● **STORED DATA**

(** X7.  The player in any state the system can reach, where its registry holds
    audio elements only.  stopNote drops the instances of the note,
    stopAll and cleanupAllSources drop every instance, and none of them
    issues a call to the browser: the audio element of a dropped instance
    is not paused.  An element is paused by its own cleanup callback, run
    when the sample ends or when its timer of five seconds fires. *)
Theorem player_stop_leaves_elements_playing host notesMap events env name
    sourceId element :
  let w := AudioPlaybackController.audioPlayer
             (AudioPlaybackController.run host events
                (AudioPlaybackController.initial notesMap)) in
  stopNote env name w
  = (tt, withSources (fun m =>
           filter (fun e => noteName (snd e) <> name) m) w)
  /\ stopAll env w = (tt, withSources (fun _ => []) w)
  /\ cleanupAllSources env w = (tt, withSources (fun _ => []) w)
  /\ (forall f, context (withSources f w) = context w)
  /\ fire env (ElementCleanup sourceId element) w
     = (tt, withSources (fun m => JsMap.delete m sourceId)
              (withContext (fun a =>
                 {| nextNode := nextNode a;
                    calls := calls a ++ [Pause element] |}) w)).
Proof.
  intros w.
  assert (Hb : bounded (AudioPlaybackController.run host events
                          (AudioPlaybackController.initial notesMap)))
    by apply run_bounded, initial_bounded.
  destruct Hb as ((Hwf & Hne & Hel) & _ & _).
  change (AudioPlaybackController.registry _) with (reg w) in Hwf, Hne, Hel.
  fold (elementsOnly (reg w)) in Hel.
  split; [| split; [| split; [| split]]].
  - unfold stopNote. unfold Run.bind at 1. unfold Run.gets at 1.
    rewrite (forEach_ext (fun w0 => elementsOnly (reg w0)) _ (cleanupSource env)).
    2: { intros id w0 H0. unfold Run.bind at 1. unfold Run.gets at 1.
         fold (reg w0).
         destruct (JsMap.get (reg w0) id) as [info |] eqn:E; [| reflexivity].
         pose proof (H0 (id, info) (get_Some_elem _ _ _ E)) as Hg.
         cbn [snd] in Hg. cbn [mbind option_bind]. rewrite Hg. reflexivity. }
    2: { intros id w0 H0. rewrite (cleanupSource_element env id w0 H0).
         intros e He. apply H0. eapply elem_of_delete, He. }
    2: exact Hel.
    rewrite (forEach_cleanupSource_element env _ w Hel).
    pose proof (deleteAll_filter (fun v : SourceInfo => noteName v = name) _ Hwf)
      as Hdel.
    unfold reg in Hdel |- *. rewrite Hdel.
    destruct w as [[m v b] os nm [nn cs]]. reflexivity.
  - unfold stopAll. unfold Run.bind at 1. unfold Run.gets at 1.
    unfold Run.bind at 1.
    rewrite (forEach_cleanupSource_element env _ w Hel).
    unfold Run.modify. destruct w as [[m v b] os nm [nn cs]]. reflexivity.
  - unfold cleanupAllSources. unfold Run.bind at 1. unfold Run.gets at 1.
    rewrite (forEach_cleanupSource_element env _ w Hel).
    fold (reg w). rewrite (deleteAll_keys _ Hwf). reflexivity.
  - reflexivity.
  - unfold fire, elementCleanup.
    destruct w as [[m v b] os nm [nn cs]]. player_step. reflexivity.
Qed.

● **WHAT IS BEING ASKED**
When a line in the records holds the string "notesMap", copy that line.

● **THE ANSWER**
Theorem player_stop_leaves_elements_playing host notesMap events env name
                (AudioPlaybackController.initial notesMap)) in
                          (AudioPlaybackController.initial notesMap)))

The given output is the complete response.